La ville de Kertsch est située sur la presqu'île qui porte son nom, à l'extrémité orientale de la Tauride. Elle est assise en croissant sur la côte nord de cette langue de terre. Un mont, sur lequel s'élevait autrefois l'acropole, la domine majestueusement. C'est le mont Mithridate. Le nom de ce terrible et implacable ennemi des Romains, qui faillit les chasser de l'Asie, ce général audacieux, ce polyglotte émérite, ce toxicologue légendaire, a justement sa place au front d'une cité qui fut la capitale du royaume du Bosphore. C'est là que ce roi de Pont, ce terrible Eupator, se fit percer de l'épée d'un soldat gaulois, après avoir vainement tenté d'empoisonner ce corps de fer, qu'il avait habitué aux poisons.
Tel fut le petit cours d'histoire que Van Mitten, pendant une demi-heure de halte, crut devoir faire à ses compagnons.
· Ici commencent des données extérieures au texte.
(** [stats] counts every send once; the log has a warning for the first error
    and one per hundred. *)
Definition is_warning (o : option log_level) : bool := match o with Some Warning => true | _ => false end.
Definition warnings (lgs : list (option log_level)) : Z := Z.of_nat (length (filter (fun o => is_warning o = true) lgs)).
Definition warned (n : Z) : Z := n / 100 + (if 0 <? n then 1 else 0).

Lemma rl_run_from l oks :
  0 <= rl_errors l ->
  let '(l', lgs) := rl_run l oks in
  rl_sent l' + rl_errors l' = rl_sent l + rl_errors l + Z.of_nat (length oks) /\ rl_errors l <= rl_errors l' /\
  warnings lgs = warned (rl_errors l') - warned (rl_errors l).
Proof.
  revert l. induction oks as [|ok oks IH]; intros l Hl; cbn [rl_run length].
  { change (warnings []) with 0. lia. }
  assert (Hl1 : 0 <= rl_errors (rl_send l ok).1.1) by (destruct ok; cbn; lia). specialize (IH _ Hl1).
  destruct (rl_send l ok) as [[l1 b] lg] eqn:Es. cbn [fst snd] in *. destruct (rl_run l1 oks) as [l2 lgs]. destruct IH as (H1 & H2 & H3).
  assert (Hw : warnings (lg :: lgs) = (if is_warning lg then 1 else 0) + warnings lgs).
  { unfold warnings. rewrite filter_cons. case_decide as Hd; destruct (is_warning lg); cbn [length]; try done; lia. }
  rewrite Hw, H3. unfold rl_send in Es. destruct ok; injection Es as <- <- <-; cbn [rl_sent rl_errors is_warning] in *; [lia|].
  split; [lia|]. split; [lia|]. unfold warned.
  assert (Hd := Z.div_mod (rl_errors l) 100). assert (Hd' := Z.div_mod (rl_errors l + 1) 100).
  assert (Hb := Z.mod_pos_bound (rl_errors l) 100). assert (Hb' := Z.mod_pos_bound (rl_errors l + 1) 100).
  destruct (Z.eqb_spec (rl_errors l + 1) 1), (Z.eqb_spec ((rl_errors l + 1) mod 100) 0), (Z.ltb_spec 0 (rl_errors l)), (Z.ltb_spec 0 (rl_errors l + 1));
    cbn; lia.
Qed.

Theorem return_link_counts oks :
  let '(l, lgs) := rl_run rl_new oks in
  rl_sent l + rl_errors l = Z.of_nat (length oks) /\ warnings lgs = warned (rl_errors l).
Proof.
  assert (H := rl_run_from rl_new oks ltac:(cbn; lia)). destruct (rl_run rl_new oks) as [l lgs].
  change (warned (rl_errors rl_new)) with 0 in H. change (rl_sent rl_new) with 0 in H. change (rl_errors rl_new) with 0 in H. lia.
Qed.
Ce qui lui attira cette réponse de son ami Kéraban:
«Mithridate n'était qu'un maladroit!
—Et pourquoi? demanda Van Mitten.
—S'il voulait s'empoisonner sérieusement, il n'avait qu'a aller dîner à notre auberge d'Arabat!»
Là-dessus, le Hollandais ne crut pas devoir continuer l'éloge de l'époux de la belle Monime; mais il se promit bien de visiter sa capitale, pendant les quelques heures qui lui seraient laissées.
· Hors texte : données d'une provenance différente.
(** The record of one raw event, at the clock reading [now]. *)
Definition raw_record (now : F) (child_id : string) (r : raw_event) : json F :=
  match r with
  | RawRx p ant ses tx_wlan =>
      JDict [("type", JStr "rx"); ("timestamp", JFloat now); ("id", JStr child_id);
             ("tx_wlan", match tx_wlan with Some w => JInt w | None => JNull end); ("packets", packets_json p);
             ("rx_ant_stats", JList (_flatten_rx_ant_stats ant));
             ("session", match ses with Some s => JDict (session_dict s) | None => JNull end)]
  | RawTx p lat =>
      JDict [("type", JStr "tx"); ("timestamp", JFloat now); ("id", JStr child_id); ("packets", packets_json p);
             ("tx_ant_stats", JList (_flatten_tx_ant_stats lat)); ("rf_temperature", JDict [])]
  | RawNewSession s =>
      JDict (fold_left (fun d kv => dict_set kv.1 kv.2 d) (session_dict s)
               [("type", JStr "new_session"); ("timestamp", JFloat now); ("id", JStr child_id)])
  end.

Definition _settings_record (settings : list (string * json F)) : json F :=
  JDict [("type", JStr "settings"); ("profile", JStr "gs"); ("is_cluster", JBool false); ("wlans", JList []);
         ("settings", JDict settings)].
End Records.

(** ** The server *)

Record StatsServer := mkServer { srv_listening : bool; srv_writers : list nat }.
#[export] Instance eta_Server : Settable StatsServer := fun r => mkServer (srv_listening r) (srv_writers r).

Inductive srv_out (F : Type) :=
| Wrote (c : nat) (rec : json F)
| WriterClosed (c : nat)
| Aborted (c : nat).
Arguments Wrote {F} c rec.
Arguments WriterClosed {F} c.
Arguments Aborted {F} c.

(** What a transport answers to one line. *)
Inductive writable := Accepts | Slow | Broken.
#[export] Instance writable_eq_dec : EqDecision writable.
Proof. solve_decision. Defined.

Section Server.
Context {F : Type} {PF : PyFloat F}.

Definition srv_started : StatsServer := mkServer true [].

Definition discard (c : nat) (s : StatsServer) : StatsServer := s <| srv_writers ::= filter (fun x => x <> c) |>.

Definition _send_line (s : StatsServer) (c : nat) (t : writable) (rec : json F) : StatsServer * list (srv_out F) :=
  match t with
  | Slow => (discard c s, [WriterClosed c])
  | Accepts => (s, [Wrote c rec])
  | Broken => (discard c s, [])
  end.

(** [_broadcast]: over a snapshot of the writers. *)
Fixpoint broadcast_to (answers : nat -> writable) (rec : json F) (cs : list nat) (s : StatsServer)
    : StatsServer * list (srv_out F) :=
  match cs with
  | [] => (s, [])
  | c :: cs => let '(s1, o1) := _send_line s c (answers c) rec in
               let '(s2, o2) := broadcast_to answers rec cs s1 in (s2, o1 ++ o2)
  end.

Definition _broadcast (answers : nat -> writable) (rec : json F) (s : StatsServer) : StatsServer * list (srv_out F) :=
  broadcast_to answers rec (srv_writers s) s.

Definition _on_raw (s : StatsServer) (now : F) (child_id : string) (r : raw_event) (answers : nat -> writable)
    : StatsServer * list (srv_out F) :=
  _broadcast answers (raw_record now child_id r) s.

(** [_handle_client] up to its first read, and from the end of its reads. *)
Definition client_joins (s : StatsServer) (c : nat) (t : writable) (settings : list (string * json F))
    : StatsServer * list (srv_out F) :=
  _send_line (s <| srv_writers ::= fun l => l ++ [c] |>) c t (_settings_record settings).

Definition client_leaves (s : StatsServer) (c : nat) : StatsServer * list (srv_out F) :=
  (discard c s, [WriterClosed c]).

Definition srv_stop (s : StatsServer) : StatsServer * list (srv_out F) :=
  (mkServer false [], map Aborted (srv_writers s)).

Inductive srv_ev :=
| Joins (c : nat) (t : writable) (settings : list (string * json F))
| Leaves (c : nat)
| Raw (now : F) (child_id : string) (r : raw_event) (answers : nat -> writable)
| StopServer.

(** The hub calls the listener only while it is registered. *)
Definition srv_step (s : StatsServer) (e : srv_ev) : StatsServer * list (srv_out F) :=
  match e with
  | Joins c t settings => client_joins s c t settings
  | Leaves c => client_leaves s c
  | Raw now child_id r answers => if srv_listening s then _on_raw s now child_id r answers else (s, [])
  | StopServer => srv_stop s
  end.

Definition srv_run (es : list srv_ev) : StatsServer * list (srv_out F) :=
  fold_left (fun st e => let '(s, o) := srv_step st.1 e in (s, st.2 ++ o)) es (srv_started, []).
End Server.
Arguments srv_ev : clear implicits.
La chaise traversa la ville, avec son singulier équipage, pour la plus grande surprise d'une population hybride, composée de juifs en très grand nombre, de Tatars, de Grecs et même de Russes,—en tout une douzaine de mille habitants.
Le premier soin d'Ahmet, en arrivant à l'Hôtel Constantin, fut de s'enquérir s'il pourrait se procurer des chevaux pour le lendemain matin. A son extrême satisfaction, ils ne manquaient point, cette fois, aux écuries de la maison de poste.
«Il est heureux, fit observer Kéraban, que le seigneur Saffar n'ait pas tout pris à ce relais!»